[Brief] Return exactly the lines of the records below, starting at the line that contains "assert (outcome (createDICOMSR" and ending at the line that contains "Local Abbreviation r", with both of those lines kept.

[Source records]
= Beginning of Section =

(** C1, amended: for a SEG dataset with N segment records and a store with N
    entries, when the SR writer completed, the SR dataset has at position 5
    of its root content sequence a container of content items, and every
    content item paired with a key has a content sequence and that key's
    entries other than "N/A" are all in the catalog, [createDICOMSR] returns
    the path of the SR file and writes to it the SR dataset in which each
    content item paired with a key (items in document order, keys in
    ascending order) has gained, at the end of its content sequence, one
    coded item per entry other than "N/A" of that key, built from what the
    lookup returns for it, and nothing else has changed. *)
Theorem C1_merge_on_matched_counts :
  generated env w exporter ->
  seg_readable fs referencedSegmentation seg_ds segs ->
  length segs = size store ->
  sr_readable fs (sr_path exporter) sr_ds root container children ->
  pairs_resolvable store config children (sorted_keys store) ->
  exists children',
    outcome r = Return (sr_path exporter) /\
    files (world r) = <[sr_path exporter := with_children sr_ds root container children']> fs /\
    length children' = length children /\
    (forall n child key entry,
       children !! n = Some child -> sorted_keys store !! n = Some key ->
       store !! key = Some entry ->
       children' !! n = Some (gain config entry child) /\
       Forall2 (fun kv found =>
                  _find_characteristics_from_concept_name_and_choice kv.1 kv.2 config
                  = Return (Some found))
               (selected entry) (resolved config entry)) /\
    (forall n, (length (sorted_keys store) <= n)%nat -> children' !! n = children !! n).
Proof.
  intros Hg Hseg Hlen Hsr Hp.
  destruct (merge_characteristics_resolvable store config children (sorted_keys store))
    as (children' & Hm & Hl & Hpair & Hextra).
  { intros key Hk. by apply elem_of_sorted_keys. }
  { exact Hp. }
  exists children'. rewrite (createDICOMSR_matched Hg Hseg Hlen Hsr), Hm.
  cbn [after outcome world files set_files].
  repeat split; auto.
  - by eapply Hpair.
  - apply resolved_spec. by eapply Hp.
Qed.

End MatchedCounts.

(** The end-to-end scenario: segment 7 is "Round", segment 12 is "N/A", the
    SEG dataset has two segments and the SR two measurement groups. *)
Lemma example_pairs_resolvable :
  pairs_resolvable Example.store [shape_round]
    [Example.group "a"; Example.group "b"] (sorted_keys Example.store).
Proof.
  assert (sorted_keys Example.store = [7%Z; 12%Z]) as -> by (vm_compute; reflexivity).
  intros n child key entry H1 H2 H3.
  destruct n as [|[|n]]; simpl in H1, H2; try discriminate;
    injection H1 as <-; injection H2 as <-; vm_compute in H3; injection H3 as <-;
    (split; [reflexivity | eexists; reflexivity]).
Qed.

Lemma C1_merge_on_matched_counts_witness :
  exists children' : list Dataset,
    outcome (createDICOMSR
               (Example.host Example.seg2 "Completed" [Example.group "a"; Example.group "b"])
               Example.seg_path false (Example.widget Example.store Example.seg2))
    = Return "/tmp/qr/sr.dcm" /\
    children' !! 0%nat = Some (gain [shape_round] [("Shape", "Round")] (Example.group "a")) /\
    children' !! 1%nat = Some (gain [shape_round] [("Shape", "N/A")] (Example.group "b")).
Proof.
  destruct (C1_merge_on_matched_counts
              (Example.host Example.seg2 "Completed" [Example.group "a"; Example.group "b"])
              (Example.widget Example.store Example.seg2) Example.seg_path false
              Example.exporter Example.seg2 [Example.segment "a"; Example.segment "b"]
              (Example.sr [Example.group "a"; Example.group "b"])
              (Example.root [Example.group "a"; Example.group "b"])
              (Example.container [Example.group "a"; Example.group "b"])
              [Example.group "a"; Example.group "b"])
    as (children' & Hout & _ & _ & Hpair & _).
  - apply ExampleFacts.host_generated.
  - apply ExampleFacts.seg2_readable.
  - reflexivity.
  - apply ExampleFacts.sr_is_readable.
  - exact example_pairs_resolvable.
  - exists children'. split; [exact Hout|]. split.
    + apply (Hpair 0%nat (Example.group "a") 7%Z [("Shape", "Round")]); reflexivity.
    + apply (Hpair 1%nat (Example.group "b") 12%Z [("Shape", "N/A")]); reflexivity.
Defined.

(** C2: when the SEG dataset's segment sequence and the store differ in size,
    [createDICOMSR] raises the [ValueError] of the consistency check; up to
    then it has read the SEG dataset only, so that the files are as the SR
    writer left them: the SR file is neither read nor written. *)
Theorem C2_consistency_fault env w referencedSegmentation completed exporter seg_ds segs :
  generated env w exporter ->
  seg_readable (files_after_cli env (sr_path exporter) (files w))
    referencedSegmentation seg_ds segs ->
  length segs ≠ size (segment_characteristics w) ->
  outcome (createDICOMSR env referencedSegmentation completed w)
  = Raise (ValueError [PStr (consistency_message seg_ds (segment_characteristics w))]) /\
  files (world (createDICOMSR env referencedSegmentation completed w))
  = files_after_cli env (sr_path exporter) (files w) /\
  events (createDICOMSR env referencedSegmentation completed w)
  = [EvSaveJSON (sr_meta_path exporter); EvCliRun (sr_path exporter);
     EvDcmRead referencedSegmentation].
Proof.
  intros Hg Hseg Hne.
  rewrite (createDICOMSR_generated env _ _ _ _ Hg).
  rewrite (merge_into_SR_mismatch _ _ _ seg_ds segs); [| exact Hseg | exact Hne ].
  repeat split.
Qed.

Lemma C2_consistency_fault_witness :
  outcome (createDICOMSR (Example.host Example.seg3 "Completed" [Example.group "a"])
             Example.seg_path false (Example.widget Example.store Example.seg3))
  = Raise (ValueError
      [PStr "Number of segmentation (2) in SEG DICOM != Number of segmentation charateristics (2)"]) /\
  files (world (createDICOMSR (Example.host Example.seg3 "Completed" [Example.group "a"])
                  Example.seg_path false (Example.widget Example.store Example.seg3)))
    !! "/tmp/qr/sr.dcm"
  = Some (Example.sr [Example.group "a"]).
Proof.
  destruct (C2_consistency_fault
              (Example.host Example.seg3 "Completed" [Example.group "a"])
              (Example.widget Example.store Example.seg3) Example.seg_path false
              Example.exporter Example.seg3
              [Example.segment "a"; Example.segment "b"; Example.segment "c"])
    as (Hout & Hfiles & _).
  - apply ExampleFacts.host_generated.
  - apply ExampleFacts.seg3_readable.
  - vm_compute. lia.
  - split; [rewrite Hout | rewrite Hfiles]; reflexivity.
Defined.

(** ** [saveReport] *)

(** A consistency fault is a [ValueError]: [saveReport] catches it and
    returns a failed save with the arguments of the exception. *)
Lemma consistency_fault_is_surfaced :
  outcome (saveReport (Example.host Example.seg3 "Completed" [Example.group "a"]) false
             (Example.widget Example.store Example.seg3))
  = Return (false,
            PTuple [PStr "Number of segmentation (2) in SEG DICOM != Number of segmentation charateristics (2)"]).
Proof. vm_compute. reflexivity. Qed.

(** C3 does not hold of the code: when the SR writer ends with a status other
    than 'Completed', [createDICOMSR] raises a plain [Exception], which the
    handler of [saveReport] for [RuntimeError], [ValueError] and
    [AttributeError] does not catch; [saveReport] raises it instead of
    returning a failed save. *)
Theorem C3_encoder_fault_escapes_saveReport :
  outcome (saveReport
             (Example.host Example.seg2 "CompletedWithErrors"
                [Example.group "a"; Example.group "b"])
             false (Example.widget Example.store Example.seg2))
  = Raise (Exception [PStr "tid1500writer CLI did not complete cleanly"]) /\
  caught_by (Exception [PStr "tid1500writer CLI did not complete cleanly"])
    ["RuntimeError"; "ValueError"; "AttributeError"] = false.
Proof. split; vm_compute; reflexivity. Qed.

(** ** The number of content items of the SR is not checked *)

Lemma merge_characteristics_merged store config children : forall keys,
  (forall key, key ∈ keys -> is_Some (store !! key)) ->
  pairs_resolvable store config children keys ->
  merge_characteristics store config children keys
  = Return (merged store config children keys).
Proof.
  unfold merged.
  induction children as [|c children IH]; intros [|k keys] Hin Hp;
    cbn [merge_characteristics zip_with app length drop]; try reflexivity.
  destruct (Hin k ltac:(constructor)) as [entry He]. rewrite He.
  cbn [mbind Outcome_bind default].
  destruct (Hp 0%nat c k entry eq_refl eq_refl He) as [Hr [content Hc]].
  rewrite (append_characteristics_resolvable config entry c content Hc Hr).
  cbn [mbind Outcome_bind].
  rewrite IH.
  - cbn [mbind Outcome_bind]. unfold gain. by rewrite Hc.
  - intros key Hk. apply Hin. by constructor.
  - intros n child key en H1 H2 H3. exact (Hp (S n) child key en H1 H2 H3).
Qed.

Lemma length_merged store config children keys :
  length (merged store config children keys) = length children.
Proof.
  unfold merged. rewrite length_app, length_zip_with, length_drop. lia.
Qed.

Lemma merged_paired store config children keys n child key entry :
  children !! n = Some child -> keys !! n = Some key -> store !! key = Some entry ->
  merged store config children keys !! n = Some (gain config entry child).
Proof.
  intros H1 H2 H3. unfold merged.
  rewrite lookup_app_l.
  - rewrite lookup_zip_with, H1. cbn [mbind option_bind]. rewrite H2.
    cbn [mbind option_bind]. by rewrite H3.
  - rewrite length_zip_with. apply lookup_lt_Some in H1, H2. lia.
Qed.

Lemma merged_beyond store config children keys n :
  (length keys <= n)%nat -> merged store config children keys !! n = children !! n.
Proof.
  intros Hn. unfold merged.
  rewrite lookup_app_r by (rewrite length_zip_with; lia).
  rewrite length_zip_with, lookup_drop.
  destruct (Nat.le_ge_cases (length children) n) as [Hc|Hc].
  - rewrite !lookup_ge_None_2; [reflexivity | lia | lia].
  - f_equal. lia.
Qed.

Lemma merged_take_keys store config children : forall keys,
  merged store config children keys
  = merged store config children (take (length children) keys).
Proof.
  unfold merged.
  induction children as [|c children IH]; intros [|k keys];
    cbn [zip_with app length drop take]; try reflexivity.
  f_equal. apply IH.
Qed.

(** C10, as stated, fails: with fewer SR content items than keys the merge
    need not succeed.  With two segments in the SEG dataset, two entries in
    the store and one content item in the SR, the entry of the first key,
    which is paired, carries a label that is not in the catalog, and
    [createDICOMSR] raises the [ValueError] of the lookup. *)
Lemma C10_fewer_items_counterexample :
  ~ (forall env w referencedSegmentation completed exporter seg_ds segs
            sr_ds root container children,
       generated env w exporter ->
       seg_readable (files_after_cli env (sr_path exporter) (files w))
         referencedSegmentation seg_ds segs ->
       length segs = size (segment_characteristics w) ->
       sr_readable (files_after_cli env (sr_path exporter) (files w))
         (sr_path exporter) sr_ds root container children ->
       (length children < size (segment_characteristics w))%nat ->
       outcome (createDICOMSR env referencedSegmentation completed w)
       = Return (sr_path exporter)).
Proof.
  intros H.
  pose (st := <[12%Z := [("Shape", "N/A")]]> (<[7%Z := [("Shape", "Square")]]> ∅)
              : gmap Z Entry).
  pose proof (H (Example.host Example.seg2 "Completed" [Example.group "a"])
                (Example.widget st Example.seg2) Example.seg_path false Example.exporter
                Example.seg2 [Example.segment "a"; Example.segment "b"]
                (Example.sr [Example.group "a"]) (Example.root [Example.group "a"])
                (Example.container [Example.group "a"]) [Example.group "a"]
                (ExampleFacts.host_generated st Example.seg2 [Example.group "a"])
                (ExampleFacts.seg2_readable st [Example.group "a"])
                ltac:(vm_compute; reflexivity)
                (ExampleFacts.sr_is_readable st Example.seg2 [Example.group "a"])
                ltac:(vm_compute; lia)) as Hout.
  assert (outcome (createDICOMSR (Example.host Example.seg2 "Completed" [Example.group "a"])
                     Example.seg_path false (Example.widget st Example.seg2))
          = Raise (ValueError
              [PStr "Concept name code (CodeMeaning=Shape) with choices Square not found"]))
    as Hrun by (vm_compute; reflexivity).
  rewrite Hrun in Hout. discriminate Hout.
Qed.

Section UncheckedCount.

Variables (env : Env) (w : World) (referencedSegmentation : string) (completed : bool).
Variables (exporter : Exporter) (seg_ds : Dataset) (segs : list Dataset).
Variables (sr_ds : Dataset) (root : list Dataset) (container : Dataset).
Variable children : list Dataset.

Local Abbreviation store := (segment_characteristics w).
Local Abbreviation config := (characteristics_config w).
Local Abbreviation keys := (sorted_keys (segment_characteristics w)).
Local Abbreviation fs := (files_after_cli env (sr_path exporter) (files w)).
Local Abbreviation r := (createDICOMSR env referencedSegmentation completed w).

= End of Section =
= Beginning of Section =

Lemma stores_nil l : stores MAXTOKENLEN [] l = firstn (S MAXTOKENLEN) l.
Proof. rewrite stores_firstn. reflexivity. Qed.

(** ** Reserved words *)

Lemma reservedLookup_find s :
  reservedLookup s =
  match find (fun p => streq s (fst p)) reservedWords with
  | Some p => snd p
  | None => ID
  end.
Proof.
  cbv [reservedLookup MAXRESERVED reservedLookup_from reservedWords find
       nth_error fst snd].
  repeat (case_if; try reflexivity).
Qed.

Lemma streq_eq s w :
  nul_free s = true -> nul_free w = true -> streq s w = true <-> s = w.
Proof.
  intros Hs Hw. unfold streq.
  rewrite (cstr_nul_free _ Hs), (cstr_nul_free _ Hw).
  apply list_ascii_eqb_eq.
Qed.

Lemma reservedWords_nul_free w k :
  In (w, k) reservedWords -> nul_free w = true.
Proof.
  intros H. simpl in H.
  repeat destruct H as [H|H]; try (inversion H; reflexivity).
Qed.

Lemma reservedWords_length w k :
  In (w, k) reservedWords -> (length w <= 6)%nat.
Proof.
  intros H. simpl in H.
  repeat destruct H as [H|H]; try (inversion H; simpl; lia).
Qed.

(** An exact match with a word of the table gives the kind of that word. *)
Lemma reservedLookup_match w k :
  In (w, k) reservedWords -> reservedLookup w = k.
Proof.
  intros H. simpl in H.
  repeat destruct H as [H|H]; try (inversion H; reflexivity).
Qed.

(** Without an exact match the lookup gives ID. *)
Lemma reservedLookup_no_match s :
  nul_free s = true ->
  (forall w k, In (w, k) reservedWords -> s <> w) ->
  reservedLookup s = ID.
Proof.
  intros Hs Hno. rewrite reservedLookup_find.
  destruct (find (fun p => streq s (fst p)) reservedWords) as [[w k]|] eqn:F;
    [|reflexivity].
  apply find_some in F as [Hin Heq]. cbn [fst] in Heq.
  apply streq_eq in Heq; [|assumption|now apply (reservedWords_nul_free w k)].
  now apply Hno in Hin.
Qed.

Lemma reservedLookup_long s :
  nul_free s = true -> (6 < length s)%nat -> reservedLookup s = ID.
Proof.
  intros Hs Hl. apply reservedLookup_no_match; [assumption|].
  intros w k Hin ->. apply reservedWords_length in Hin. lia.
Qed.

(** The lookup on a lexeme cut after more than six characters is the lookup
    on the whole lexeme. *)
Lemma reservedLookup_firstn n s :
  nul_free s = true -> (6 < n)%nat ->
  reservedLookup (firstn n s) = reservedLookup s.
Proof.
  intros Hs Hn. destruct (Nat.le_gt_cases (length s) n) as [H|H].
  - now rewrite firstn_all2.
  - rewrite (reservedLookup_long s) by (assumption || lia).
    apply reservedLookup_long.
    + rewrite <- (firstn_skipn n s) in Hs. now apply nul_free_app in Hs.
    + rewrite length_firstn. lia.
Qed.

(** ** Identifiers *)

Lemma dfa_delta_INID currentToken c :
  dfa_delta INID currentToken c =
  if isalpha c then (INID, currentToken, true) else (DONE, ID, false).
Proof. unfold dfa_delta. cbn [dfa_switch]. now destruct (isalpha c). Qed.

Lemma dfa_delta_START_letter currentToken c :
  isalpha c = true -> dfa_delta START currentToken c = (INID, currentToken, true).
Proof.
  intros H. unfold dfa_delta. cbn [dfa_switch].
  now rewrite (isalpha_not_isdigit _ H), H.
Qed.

= End of Section =

[Result below]
  assert (outcome (createDICOMSR (Example.host Example.seg2 "Completed" [Example.group "a"])
                     Example.seg_path false (Example.widget st Example.seg2))
          = Raise (ValueError
              [PStr "Concept name code (CodeMeaning=Shape) with choices Square not found"]))
    as Hrun by (vm_compute; reflexivity).
  rewrite Hrun in Hout. discriminate Hout.
Qed.

Section UncheckedCount.

Variables (env : Env) (w : World) (referencedSegmentation : string) (completed : bool).
Variables (exporter : Exporter) (seg_ds : Dataset) (segs : list Dataset).
Variables (sr_ds : Dataset) (root : list Dataset) (container : Dataset).
Variable children : list Dataset.

Local Abbreviation store := (segment_characteristics w).
Local Abbreviation config := (characteristics_config w).
Local Abbreviation keys := (sorted_keys (segment_characteristics w)).
Local Abbreviation fs := (files_after_cli env (sr_path exporter) (files w)).
Local Abbreviation r := (createDICOMSR env referencedSegmentation completed w).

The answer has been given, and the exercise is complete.